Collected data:

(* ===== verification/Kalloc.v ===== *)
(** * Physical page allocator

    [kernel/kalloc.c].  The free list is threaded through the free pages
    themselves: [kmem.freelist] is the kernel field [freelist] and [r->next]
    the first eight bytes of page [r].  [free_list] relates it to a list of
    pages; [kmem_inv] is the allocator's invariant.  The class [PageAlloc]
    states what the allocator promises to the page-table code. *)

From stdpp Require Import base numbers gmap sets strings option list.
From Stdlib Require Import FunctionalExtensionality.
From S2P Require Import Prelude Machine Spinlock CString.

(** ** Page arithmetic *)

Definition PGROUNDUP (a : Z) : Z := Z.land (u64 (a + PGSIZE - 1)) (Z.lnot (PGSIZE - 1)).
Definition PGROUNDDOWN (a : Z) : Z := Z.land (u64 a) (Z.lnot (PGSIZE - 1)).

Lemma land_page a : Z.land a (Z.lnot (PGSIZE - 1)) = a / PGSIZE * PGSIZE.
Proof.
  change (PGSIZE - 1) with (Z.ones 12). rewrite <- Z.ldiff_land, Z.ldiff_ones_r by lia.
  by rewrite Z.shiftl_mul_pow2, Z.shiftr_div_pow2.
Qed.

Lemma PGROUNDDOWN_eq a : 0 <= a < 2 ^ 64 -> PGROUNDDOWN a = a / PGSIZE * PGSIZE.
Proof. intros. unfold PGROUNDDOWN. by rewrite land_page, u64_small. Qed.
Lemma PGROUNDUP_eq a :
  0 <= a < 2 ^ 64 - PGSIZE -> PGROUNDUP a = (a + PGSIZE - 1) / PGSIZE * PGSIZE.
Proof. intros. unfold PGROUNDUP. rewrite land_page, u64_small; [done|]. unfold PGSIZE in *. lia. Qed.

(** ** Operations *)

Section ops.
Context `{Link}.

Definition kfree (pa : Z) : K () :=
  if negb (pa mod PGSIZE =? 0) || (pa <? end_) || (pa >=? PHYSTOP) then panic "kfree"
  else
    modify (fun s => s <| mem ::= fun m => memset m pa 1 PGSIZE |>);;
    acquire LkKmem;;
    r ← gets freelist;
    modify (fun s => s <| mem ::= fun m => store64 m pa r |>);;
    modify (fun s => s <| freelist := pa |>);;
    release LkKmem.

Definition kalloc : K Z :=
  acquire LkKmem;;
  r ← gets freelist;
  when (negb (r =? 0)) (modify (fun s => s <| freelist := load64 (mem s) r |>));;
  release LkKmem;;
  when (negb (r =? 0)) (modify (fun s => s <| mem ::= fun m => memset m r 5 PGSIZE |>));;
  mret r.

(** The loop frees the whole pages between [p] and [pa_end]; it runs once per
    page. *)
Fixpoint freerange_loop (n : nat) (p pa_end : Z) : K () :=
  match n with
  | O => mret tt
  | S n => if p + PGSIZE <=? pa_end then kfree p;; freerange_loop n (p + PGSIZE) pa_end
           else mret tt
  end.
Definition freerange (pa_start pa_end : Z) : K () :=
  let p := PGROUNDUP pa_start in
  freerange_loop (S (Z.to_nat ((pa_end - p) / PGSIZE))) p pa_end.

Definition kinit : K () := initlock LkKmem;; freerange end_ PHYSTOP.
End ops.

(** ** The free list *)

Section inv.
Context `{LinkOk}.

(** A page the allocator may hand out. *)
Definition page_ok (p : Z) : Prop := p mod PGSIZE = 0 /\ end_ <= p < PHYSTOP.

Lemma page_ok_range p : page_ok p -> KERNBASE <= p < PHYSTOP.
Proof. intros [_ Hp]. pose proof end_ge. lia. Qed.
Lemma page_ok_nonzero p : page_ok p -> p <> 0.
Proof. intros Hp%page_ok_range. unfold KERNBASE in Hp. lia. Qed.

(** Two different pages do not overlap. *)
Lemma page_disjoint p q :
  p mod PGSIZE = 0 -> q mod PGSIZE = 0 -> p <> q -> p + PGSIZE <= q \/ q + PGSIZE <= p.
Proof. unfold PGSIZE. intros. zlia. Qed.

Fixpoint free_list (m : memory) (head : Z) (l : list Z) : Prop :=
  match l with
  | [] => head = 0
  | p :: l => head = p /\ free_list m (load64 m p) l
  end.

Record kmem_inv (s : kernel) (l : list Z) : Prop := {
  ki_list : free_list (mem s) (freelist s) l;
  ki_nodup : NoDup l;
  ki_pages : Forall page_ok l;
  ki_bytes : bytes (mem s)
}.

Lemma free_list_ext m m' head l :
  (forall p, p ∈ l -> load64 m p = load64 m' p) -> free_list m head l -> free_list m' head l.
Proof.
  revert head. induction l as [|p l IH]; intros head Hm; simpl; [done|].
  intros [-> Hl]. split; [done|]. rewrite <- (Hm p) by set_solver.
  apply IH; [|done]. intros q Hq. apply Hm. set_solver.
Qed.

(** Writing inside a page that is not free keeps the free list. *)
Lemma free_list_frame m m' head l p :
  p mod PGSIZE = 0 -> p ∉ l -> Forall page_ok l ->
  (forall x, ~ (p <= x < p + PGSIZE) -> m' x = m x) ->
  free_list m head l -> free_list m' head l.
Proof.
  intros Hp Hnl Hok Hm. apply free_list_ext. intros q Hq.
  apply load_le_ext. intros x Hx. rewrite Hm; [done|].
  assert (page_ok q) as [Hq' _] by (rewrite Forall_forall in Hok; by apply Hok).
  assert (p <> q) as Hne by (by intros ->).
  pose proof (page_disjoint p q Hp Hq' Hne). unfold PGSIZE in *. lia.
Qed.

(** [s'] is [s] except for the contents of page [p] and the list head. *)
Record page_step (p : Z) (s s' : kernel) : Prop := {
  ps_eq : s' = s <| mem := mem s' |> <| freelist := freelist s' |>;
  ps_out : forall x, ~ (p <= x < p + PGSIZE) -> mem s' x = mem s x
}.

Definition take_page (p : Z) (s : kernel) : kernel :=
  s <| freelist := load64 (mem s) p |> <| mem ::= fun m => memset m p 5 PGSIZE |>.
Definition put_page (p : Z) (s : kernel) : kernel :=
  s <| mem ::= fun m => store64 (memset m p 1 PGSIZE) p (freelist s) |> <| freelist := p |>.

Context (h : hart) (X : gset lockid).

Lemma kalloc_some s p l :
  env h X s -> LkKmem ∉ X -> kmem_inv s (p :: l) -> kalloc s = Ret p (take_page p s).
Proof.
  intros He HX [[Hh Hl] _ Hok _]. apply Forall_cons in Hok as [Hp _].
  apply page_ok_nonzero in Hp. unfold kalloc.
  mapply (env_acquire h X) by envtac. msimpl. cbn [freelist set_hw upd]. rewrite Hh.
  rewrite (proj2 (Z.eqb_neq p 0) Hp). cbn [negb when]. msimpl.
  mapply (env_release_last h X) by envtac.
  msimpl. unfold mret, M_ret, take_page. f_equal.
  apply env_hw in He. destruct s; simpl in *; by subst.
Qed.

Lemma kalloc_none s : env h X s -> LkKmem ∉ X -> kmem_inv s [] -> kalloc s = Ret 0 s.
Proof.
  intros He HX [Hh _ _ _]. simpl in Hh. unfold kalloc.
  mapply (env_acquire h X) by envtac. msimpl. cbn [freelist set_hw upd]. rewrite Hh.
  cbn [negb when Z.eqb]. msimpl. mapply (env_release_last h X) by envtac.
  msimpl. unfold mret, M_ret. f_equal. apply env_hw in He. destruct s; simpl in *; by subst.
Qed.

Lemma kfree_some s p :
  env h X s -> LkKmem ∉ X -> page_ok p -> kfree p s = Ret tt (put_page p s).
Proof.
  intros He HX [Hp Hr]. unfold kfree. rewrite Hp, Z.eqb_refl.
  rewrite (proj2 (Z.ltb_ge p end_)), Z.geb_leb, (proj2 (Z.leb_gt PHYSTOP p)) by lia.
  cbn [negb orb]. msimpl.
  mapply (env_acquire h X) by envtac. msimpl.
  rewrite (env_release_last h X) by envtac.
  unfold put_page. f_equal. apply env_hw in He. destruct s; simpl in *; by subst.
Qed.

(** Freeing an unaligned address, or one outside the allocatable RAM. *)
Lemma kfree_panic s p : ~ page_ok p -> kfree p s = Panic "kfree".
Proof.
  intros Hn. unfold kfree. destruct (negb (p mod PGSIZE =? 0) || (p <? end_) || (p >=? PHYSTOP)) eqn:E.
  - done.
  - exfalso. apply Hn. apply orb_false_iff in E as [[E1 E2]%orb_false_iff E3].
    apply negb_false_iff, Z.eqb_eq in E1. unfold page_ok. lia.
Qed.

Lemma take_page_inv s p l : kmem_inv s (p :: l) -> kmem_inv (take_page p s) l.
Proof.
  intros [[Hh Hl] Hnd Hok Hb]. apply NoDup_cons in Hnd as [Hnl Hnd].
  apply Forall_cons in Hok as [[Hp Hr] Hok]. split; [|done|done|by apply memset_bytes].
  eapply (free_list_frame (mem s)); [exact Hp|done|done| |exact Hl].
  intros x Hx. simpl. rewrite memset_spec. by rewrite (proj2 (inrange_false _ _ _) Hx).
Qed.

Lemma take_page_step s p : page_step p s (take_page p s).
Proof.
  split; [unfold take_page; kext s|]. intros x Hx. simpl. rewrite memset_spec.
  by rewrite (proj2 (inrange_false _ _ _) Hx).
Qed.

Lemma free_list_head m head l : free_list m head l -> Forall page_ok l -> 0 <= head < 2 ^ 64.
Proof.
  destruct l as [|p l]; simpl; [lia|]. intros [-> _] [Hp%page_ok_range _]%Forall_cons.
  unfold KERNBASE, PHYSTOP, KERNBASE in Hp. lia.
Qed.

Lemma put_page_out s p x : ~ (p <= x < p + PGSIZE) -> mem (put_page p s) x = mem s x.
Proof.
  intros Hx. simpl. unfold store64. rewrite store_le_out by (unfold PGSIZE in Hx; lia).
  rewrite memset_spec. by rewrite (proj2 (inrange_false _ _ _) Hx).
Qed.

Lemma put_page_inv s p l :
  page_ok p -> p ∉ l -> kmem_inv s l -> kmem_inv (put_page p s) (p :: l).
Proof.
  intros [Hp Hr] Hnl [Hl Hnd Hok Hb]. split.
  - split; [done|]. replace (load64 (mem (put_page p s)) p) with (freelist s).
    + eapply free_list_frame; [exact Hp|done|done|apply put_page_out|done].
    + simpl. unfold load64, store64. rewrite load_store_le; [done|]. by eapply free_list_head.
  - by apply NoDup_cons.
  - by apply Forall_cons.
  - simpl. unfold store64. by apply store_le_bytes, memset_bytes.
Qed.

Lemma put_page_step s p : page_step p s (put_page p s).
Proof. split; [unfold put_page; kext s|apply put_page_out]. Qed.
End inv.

...

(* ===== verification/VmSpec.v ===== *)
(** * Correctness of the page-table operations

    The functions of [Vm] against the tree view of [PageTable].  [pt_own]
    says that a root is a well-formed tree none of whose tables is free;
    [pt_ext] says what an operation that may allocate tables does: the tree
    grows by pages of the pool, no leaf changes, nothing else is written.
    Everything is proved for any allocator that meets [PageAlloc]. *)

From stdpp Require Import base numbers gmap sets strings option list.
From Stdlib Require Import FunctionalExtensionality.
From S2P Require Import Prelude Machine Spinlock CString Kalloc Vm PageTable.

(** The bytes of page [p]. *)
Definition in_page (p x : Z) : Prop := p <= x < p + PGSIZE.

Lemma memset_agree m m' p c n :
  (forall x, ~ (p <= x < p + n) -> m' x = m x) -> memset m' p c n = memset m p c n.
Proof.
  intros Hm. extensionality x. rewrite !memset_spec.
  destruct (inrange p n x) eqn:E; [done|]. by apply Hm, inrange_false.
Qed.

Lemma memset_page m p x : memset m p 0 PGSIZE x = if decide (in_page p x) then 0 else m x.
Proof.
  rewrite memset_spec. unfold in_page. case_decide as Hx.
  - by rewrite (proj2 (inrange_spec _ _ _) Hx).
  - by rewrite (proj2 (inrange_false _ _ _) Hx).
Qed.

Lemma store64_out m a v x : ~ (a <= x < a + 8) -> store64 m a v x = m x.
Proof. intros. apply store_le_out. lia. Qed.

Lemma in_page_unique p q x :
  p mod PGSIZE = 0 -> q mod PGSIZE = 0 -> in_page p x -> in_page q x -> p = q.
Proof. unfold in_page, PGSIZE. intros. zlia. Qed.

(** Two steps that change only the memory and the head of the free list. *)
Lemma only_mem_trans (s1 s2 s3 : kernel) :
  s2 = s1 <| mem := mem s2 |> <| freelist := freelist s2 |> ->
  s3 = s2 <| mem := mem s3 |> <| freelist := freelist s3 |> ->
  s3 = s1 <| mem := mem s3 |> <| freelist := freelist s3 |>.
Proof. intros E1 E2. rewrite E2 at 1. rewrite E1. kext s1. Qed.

- [WORK INSTRUCTION] Could you write out, exactly as they stand, only the lines above that begin at the line with "Proof. intros [_" and stop after the line with "PGSIZE <= p."?

- [RESPONSE TO THIS EXERCISE]
Proof. intros [_ Hp]. pose proof end_ge. lia. Qed.
Lemma page_ok_nonzero p : page_ok p -> p <> 0.
Proof. intros Hp%page_ok_range. unfold KERNBASE in Hp. lia. Qed.

(** Two different pages do not overlap. *)
Lemma page_disjoint p q :
  p mod PGSIZE = 0 -> q mod PGSIZE = 0 -> p <> q -> p + PGSIZE <= q \/ q + PGSIZE <= p.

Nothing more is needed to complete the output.